Есть урна, слава всемогущему Вишну!
— Ну, куда вы надумали? — Натача отдала матери сестричку, подошла к Янгу, опустилась на песок, подогнув колени. — Мой отец говорит, что надо всем вместе идти к правителю острова. Так ему сказал тот чиновник на Биргусе. И чем скорее, тем лучше, так как сегодня и из других селений привезут людей.
— Не знаю… Ничего не знаю… Отец… — кивком Янг показал на отца, и крупные слезы покатились из его глаз. А так не хотелось показывать свою слабость перед этой девчушкой! Сдавленные рыдания распирали его грудь, спазмы перехватывали горло. И Натача, совсем как мать, погладила его по голове, хотела даже и нос вытереть, но Янг не дался. Много себе позволяет! Пусть идет своим сестрам вытирает. Чернопузые все, курчавые — негриты, в мать пошли. А отец их, Амат, — хинду, как все биргусовцы.
— Бери отца под другую руку, пойдем, — в голосе Натачи было больше решимости, чем у Янга и даже взрослых односельчан.
— Подожди… — Янг быстренько закрепил на спине узел. — Папа, вставай! Папа, пошли! — затормошил он отца.
— Дядечка Ханг, ну, дядечка Ханг! — Натача и Янгова отца ласково гладила по голове, по щекам. И тот послушался, встал на дрожащие ноги.
— Может, ты моя дочушка? Только я не помню, когда ты родилась, когда выросла… Янг, ты видишь, какая у тебя сестра? — отец начал радостно озираться. — А где же мать? Пусть бы и она полюбовалась. Янг, позови мать!

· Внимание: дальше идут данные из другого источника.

(* ===== verification/EtcdClaims.v ===== *)
(** * The store on etcd

    The theorems about the etcd client: that its calls keep the contract of the
    store, that the history of a prefix is replayed, that a watch forwards the
    events of its stream, and that the migration of a store to etcd copies it;
    each used on the server of [EtcdRef].  At the end, where the client and the
    trait differ. *)

From Stdlib Require Import ZArith Lia Bool List String Ascii.
From stdpp Require Import base tactics list gmap strings.
From S2P Require Import Prelude RustStr Utf8 Store Sqlite SqliteSpec StoreTheorems Text Etcd EtcdSpec EtcdHistory EtcdRef.

Open Scope Z_scope.

(** ** A server with two keys *)

Module EtcdDemo.
Import RefEtcd.

Definition demo_store : AStore :=
  a_write "node/b" "" None (a_remove "gone" (a_write "node/a" "10.0.0.1" None (a_write "gone" "x" None a_empty))).
Definition demo : Ref := mkRef demo_store 0 true.

Lemma a_empty_ewf : ewf a_empty.
Proof. split; simpl; try done; try (intros *; rewrite lookup_empty; done); constructor. Qed.

Lemma demo_ok : ok_server demo.
Proof.
  unfold ok_server. cbn [view ref_view r_view demo]. unfold demo_store.
  assert (forall k, k <> ""%string -> valid_utf8 k = true -> key_ok k) as Hk by (by split).
  assert (lease_ok None) as Hl by (intros id [=]).
  assert (forall a, lease_known None a) as Hn by (intros a id [=]).
  repeat first [apply a_write_ewf; [|apply Hk; [discriminate|vm_compute; reflexivity]|exact Hl|apply Hn|vm_compute; discriminate]
               |apply a_remove_ewf; [|apply Hk; [discriminate|vm_compute; reflexivity]|vm_compute; discriminate]].
  exact a_empty_ewf.
Qed.

Lemma demo_healthy : healthy_server demo.
Proof. reflexivity. Qed.
End EtcdDemo.
Import RefEtcd.

(** ** The contract *)



(** ** Histories *)

(** C17: [changes_since] replays the history from a revision that the server
    has not compacted ([compacted g <= since]; [compacted_history_lost] is
    about the others).  The client opens a watch from the revision after
    [since], reads frames until it has seen the current revision or the stream
    falls silent, and sorts: on a healthy server it returns exactly the events after [since] whose key has the prefix, in order,
    deletions included, whatever the frames and whatever came later; on any
    server what it returns is the start of that history, and the server is left
    as it was. *)
Theorem history_replayed {G : Type} `{EtcdLaws G} `{!Base64Laws} (since : Z) (p : string) (g : G) :
  valid_utf8 p = true -> in_i64 since -> ok_server g -> compacted g <= since ->
  let '(r, g') := etcd_changes_since since p g in
  view g' = view g /\ compacted g' = compacted g /\ (healthy_server g -> healthy_server g') /\
  match r with
  | Ok l => exists rest, history since p (view g) = l ++ rest /\ (healthy_server g -> rest = [])
  | Err (Backend _) => ~ healthy_server g
  | Err (NoSuchLease _) => False
  end.
Proof. exact (changes_since_replays since p g). Qed.

Lemma history_replayed_witness :
  exists g', etcd_changes_since 1 "" EtcdDemo.demo =
    (Ok [mkEvent Put "node/a" "10.0.0.1" 2; mkEvent Delete "gone" "" 3; mkEvent Put "node/b" "" 4], g').
Proof.
  pose proof (history_replayed 1 ""%string EtcdDemo.demo eq_refl ltac:(by vm_compute) EtcdDemo.demo_ok
                ltac:(by vm_compute)) as Hr.
  destruct (etcd_changes_since 1 "" EtcdDemo.demo) as [r g']. destruct Hr as (_ & _ & _ & Hr). exists g'.
  destruct r as [l|[e|i]].
  - destruct Hr as (rest & Hl & Hh). rewrite (Hh EtcdDemo.demo_healthy), app_nil_r in Hl. rewrite <- Hl. f_equal.
  - exfalso. by apply Hr.
  - destruct Hr.
Defined.

(** ** Watches *)

Section Watches.
Context `{GatewayJson} `{Base64Laws}.

Lemma forward_events_is vs es room target :
  Forall2 is_event vs es -> Forall (fun e => legible target e /\ ev_rev e <= target) es ->
  forward_events vs room =
    (List.firstn room es, if (length es <=? room)%nat then Some (room - length es)%nat else None).
Proof.
  intros HF. revert room. induction HF as [|v e vs es Hv HF IH]; intros room HL.
  - cbn [forward_events length]. rewrite firstn_nil. cbn. by rewrite Nat.sub_0_r.
  - inversion HL as [|? ? [He Ht] HL']; subst. cbn [forward_events].
    destruct (event_read target v e Hv Ht He) as (Hrev & Hek & b & -> & Hb & Hval).
    rewrite Hb, Hrev, Hek in *. destruct room as [|room]; [done|]. rewrite IH by done. cbn [List.firstn length Nat.leb Nat.sub].
    f_equal. f_equal. destruct e as [kind k x rev]; cbn in *. f_equal.
    destruct (decide (kind = Delete)); [by injection Hval|by rewrite Hval].
Qed.

(** A watch sends the events of its stream in order, as many as the receiver
    takes. *)
Theorem watch_forwards ls evs room target :
  carries ls evs -> Forall (fun e => legible target e /\ ev_rev e <= target) evs ->
  watch_thread ls room = List.firstn room evs.
Proof.
  intros Hc. revert room. induction Hc as [|e ls|e ls|s e ls evs Hp Hc IH|s v es ls evs Hp Hl Hlt Hc IH]; intros room HL;
    cbn [watch_thread]; try by rewrite firstn_nil.
  - rewrite Hp. by apply IH.
  - apply List.Forall_app in HL as [HL1 HL2]. rewrite Hp. destruct Hl as [(vs & -> & HF)|[-> ->]]; [|by apply IH].
    rewrite (forward_events_is _ _ _ _ HF HL1). rewrite firstn_app. f_equal.
    destruct (Nat.leb_spec (length es) room); [by apply IH|].
    replace (room - length es)%nat with O by lia. done.
Qed.
End Watches.

(** ** Migration *)

Section Migration.
Context {S G : Type} `{StoreLaws S} `{EtcdLaws G} `{!Base64Laws}.

Definition storable (kv : KeyValue) : Prop := key_ok (kv_key kv).

Lemma copy_one_etcd kv (s : S) (g : G) :
  ok_server g -> healthy_server g -> storable kv -> a_rev (view g) < i64_max ->
  exists g', copy_one kv (s, g) = (Ok tt, (s, g')) /\ ok_server g' /\ healthy_server g' /\
             view g' = a_write (kv_key kv) (kv_value kv) None (view g).
Proof.
  intros Hg Hh [Hne Hu] Hr. unfold copy_one, mbind, on_snd. cbn [put etcd_store fst snd].
  pose proof (put_atomic (kv_key kv) (kv_value kv) None Hu ltac:(by intros id [=]) g Hg) as Hp.
  destruct (etcd_put (kv_key kv) (kv_value kv) None g) as [r g']. destruct Hp as (Ho & _ & Hx & Hp).
  destruct (Hx Hh) as [Hh' Ha]. destruct Ha as [rev ->]; [split; [done|]; split; [by intros id [=]|done]|].
  destruct Hp as (_ & Hv & _). exists g'. auto.
Qed.

Lemma copy_all_etcd kvs (s : S) (g : G) :
  ok_server g -> healthy_server g -> Forall storable kvs ->
  a_rev (view g) + Z.of_nat (length kvs) <= i64_max ->
  exists g', mfor kvs copy_one (s, g) = (Ok tt, (s, g')) /\ ok_server g' /\ healthy_server g' /\
             view g' = copied kvs (view g).
Proof.
  revert g; induction kvs as [|kv kvs IH]; intros g Hg Hh HF Hr; [by exists g|].
  inversion HF; subst. cbn [length] in Hr. cbn [mfor]. unfold mbind at 1.
  destruct (copy_one_etcd kv s g Hg Hh) as (g1 & -> & Ho1 & Hh1 & Hv1); [done|lia|].
  destruct (IH g1 Ho1 Hh1) as (g2 & -> & Ho2 & Hh2 & Hv2); [done|rewrite Hv1; cbn; lia|].
  exists g2. rewrite Hv2, Hv1. auto.
Qed.
End Migration.

(**  Migration to etcd copies the whole store.  From any healthy store
    whose keys are text and not empty, [migrate_all] to a healthy etcd with
    revisions left returns the number of keys; afterwards etcd holds every key of
    the source with its value, without a lease, and its other keys as before. *)
Theorem migrate_to_etcd {S G : Type} `{StoreLaws S} `{EtcdLaws G} `{!Base64Laws} (s : S) (g : G) :
  inv s -> healthy s -> ok_server g -> healthy_server g ->
  (forall k kv, a_kv (abs s) !! k = Some kv -> key_ok k) ->
  a_rev (view g) + Z.of_nat (size (a_kv (abs s))) <= i64_max ->
  exists s' g', migrate_all (s, g) = (Ok (size (a_kv (abs s))), (s', g')) /\ abs s' = abs s /\
    ok_server g' /\ healthy_server g' /\
    (forall k, values (view g') !! k = match values (abs s) !! k with
                                       | Some v => Some v
                                       | None => values (view g) !! k
                                       end) /\
    (forall k kv kv', a_kv (abs s) !! k = Some kv -> a_kv (view g') !! k = Some kv' -> kv_lease kv' = None).
Proof.
  intros Hs Hhs Hg Hhg Hkeys Hr. destruct (list_all_found s Hs Hhs) as (kvs & s' & Hl & Ha & Hnd & Hfind & Hlen).
  unfold migrate_all, mbind at 1, on_fst; simpl. rewrite Hl.
  unfold mbind. change (mfor kvs _ (s', g)) with (mfor kvs copy_one (s', g)).
  destruct (copy_all_etcd kvs s' g Hg Hhg) as (g' & -> & Ho & Hh & Hv); [|by rewrite Hlen|].
  - apply List.Forall_forall. intros kv Hin. unfold storable.
    destruct (a_kv (abs s) !! kv_key kv) as [kv'|] eqn:E; [by eapply Hkeys|].
    rewrite <- Hfind in E. apply find_none with (x := kv) in E; [|done]. by rewrite String.eqb_refl in E.
  - exists s', g'. rewrite Hv, <- Hlen. split; [done|]. split; [done|]. split; [done|]. split; [done|].
    by apply copied_values.
Qed.

Lemma migrate_to_etcd_witness :
  exists s' g', migrate_all (cas_demo, EtcdDemo.demo) = (Ok 1%nat, (s', g')) /\
    values (view g') !! "k"%string = Some "a"%string /\ values (view g') !! "node/a"%string = Some "10.0.0.1"%string.
Proof.
  destruct (migrate_to_etcd cas_demo EtcdDemo.demo) as (s' & g' & H1 & _ & _ & _ & H2 & _).
  - apply store_after_inv.
  - constructor.
  - exact EtcdDemo.demo_ok.
  - exact EtcdDemo.demo_healthy.
  - intros k kv Hk. assert (a_kv (abs cas_demo) = {[ "k"%string := mkKv "k" "a" 1 1 None ]}) as Hm by (vm_compute; reflexivity).
    rewrite Hm in Hk. apply lookup_singleton_Some in Hk as [<- _]. split; [discriminate|vm_compute; reflexivity].
  - by vm_compute.
  - exists s', g'. split; [exact H1|]. split; [exact (H2 "k"%string)|exact (H2 "node/a"%string)].
Defined.

(** ** Where the client and the trait differ *)

Section Differences.
Context {G : Type} `{EtcdLaws G} `{!Base64Laws}.

(** A write with a lease that does not exist is a backend error; SqliteStore
    reports [NoSuchLease]. *)
Theorem put_unknown_lease k v id (g : G) :
  valid_utf8 k = true -> in_i64 id -> id <> 0 -> ok_server g -> a_leases (view g) !! id = None ->
  exists e, (etcd_put k v (Some id) g).1 = Err (Backend e) /\ view (etcd_put k v (Some id) g).2 = view g.
Proof.
  intros Hk Hi Hz Hg Hn.
  pose proof (put_atomic k v (Some id) Hk ltac:(by intros i [= <-]) g Hg) as Hp.
  destruct (etcd_put k v (Some id) g) as [[rev|[e|i]] g']; destruct Hp as (_ & _ & _ & Hp); [| |done].
  - destruct Hp as (Hl & _). destruct (Hl id eq_refl) as [l Hl']. congruence.
  - exists e. split; [done|]. destruct Hp as [?|(rev & Hl & _)]; [done|]. destruct (Hl id eq_refl) as [l Hl']. congruence.
Qed.

(** Revoking a lease that does not exist is a backend error; SqliteStore deletes
    nothing and succeeds. *)
Theorem revoke_unknown_lease id (g : G) :
  in_i64 id -> ok_server g -> healthy_server g -> a_leases (view g) !! id = None ->
  exists e, (etcd_lease_revoke id g).1 = Err (Backend e).
Proof.
  intros Hi Hg Hh Hn. unfold etcd_lease_revoke, mbind at 1.
  pose proof (post_serves _ _ _ _ _ g
    (timetolive_law (DObj [("ID"%string, DStr (dec id)); ("keys"%string, DBool true)]) id (conj Hi eq_refl) eq_refl)
    (proj2 (ewf_rev _ Hg))) as Hp.
  destruct (post "/v3/lease/timetolive" _ g) as [[v|e] g1].
  - destruct Hp as [_ [(Hv & Hr & _) _]].
    pose proof (post_serves _ _ _ _ _ g1 (revoke_law (DObj [("ID"%string, DStr (dec id))]) id (conj Hi eq_refl))) as Hq.
    unfold mbind. destruct (post "/v3/lease/revoke" _ g1) as [[w|[e|i]] g2]; cbn [fst].
    + destruct Hq as [_ [[[l Hl] _] _]]; [by rewrite Hv; apply Hg|]. rewrite Hv in Hl. congruence.
    + by exists e.
    + destruct Hq as [_ []]; by rewrite Hv; apply Hg.
  - destruct Hp as [Hx _]. destruct (Hx Hh) as [_ Ha]. destruct (Ha I) as [? [=]].
Qed.

(** A swap that expects revision zero writes a key that does not exist; for the
    trait no key has that revision, and SqliteStore refuses. *)
Theorem cas_zero_writes k v (g : G) :
  key_ok k -> ok_server g -> healthy_server g -> a_rev (view g) < i64_max -> a_kv (view g) !! k = None ->
  exists g' rev, etcd_compare_and_swap k (Some 0) v None g = (Ok (mkCas true rev None), g') /\
                 view g' = a_write k v None (view g).
Proof.
  intros [Hne Hu] Hg Hh Hr Hn. unfold etcd_compare_and_swap, mbind at 1.
  assert (lease_ok None) as Hl by (by intros id [=]).
  pose proof (post_serves _ _ _ _ _ g
    (txn_law _ k (Some 0) v None (txn_body_request k (Some 0) v None Hl ltac:(by intros r [= <-])) ltac:(done))
    (proj2 (ewf_rev _ Hg))) as Hp.
  destruct (post "/v3/kv/txn" _ g) as [[r|e] g'].
  - destruct Hp as [_ [Hc (_ & Hb & _)]]. rewrite Hn in Hc, Hb. cbn in Hc, Hb. destruct Hc as (_ & _ & Hv & _).
    destruct Hb as [->|[[=] _]]. eexists _, _. split; [reflexivity|done].
  - destruct Hp as [Hx _]. destruct (Hx Hh) as [_ Ha].
    destruct Ha as [? [=]]. split; [done|]. split; [by intros id [=]|done].
Qed.

(** A replay from below the compacted revision finds the watch cancelled, takes
    the end of the stream for the end of the history, and returns no event and
    no error, whatever the store still has; SqliteStore returns the events it
    kept. *)
Theorem compacted_history_lost since p (g : G) :
  valid_utf8 p = true -> in_i64 since -> ok_server g -> healthy_server g ->
  since + 1 < compacted g -> since < a_rev (view g) ->
  exists g', etcd_changes_since since p g = (Ok [], g').
Proof.
  intros Hp Hsi Hg Hh Hcp Hlt. unfold etcd_changes_since, mbind at 1. pose proof (revision_atomic g Hg) as Hr.
  destruct (etcd_current_revision g) as [r g1]. destruct Hr as (Ho & Hc & Hx & Hr). destruct (Hx Hh) as [Hh1 Ha].
  destruct (Ha I) as [target ->]. destruct Hr as [Hv ->]. rewrite (proj2 (Z.leb_gt _ since)) by lia.
  destruct (prefix_span p) as [key e]. pose proof (ewf_rev _ Hg) as Hrev.
  assert (in_i64 (since + 1)) as Hs1 by (unfold in_i64, i64_min, i64_max in *; lia). rewrite i64_add_id by done.
  pose proof (cancel_law _ key e (since + 1) g1 (watch_body_request key e _ Hs1) ltac:(by rewrite Hc) Hh1) as Hw.
  unfold mbind. destruct (open_stream (Some 1500) "/v3/watch" _ g1) as [x g2]. destruct Hw as (ls & -> & Hca & Hub).
  exists g2. unfold lift.
  destruct (history_loop_is since (a_rev (view g)) ls [] [] Hca ltac:(constructor)) as [->|[_ Hu]]; [done|].
  by destruct (Hu Hub).
Qed.
End Differences.

(** The last three revisions of the demonstration store, compacted at 3. *)
Lemma compacted_history_lost_witness :
  (exists g', etcd_changes_since 1 "node/" (mkRef EtcdDemo.demo_store 3 true) = (Ok [], g')) /\
  history 1 "node/" EtcdDemo.demo_store = [mkEvent Put "node/a" "10.0.0.1" 2; mkEvent Put "node/b" "" 4].
Proof.
  split; [|by vm_compute].
  apply (compacted_history_lost 1 "node/"%string (mkRef EtcdDemo.demo_store 3 true)).
  - vm_compute; reflexivity.
  - by vm_compute.
  - exact EtcdDemo.demo_ok.
  - reflexivity.
  - by vm_compute.
  - by vm_compute.
Defined.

— Она скоро придет! Она придет… — Янг отвернулся, до крови закусил губу, чтоб снова не расплакаться.
Все, кто сидел под деревьями, повставали, уже было за кем идти. Натачин отец взял на руки старшую девочку, созвал людей.
— Скорее к правителю острова! Он поможет, спасет нас! — с надеждой загомонили биргусовцы.
Долго пришлось блуждать по раскаленным от зноя улицам Компонга, пока добрались до резиденции правителя. Не у кого было хорошенько расспросить о дороге. Все магазины и магазинчики, кофейни и лоточки были закрыты — жара! Дремали в тени пальм на своих трехколесных колясках велорикши-беча. Все живое попряталось от солнца в тень, ждало спада жары и влажной духоты. Только вечером снова начнет оживать город. Пришлось и беженцам забиться под кусты и деревья в небольшом скверике перед домом правителя и ждать вечера, так как на их стук вышел хмурый охранник с карабином и сказал, чтоб не барабанили напрасно, иначе он применит оружие. До шести часов вечера определенно никого не будет. А будет ли в шесть и позже — тоже неизвестно. «Ждите!»
Охранник сказал правду: не дождались правителя острова и после шести часов. Люди, проходившие мимо их лагеря, объясняли, что обычно по вечерам правитель ездит на Рай повеселиться: там ведь тьма-тьмущая всяких баров и ресторанов, разных веселых заведений.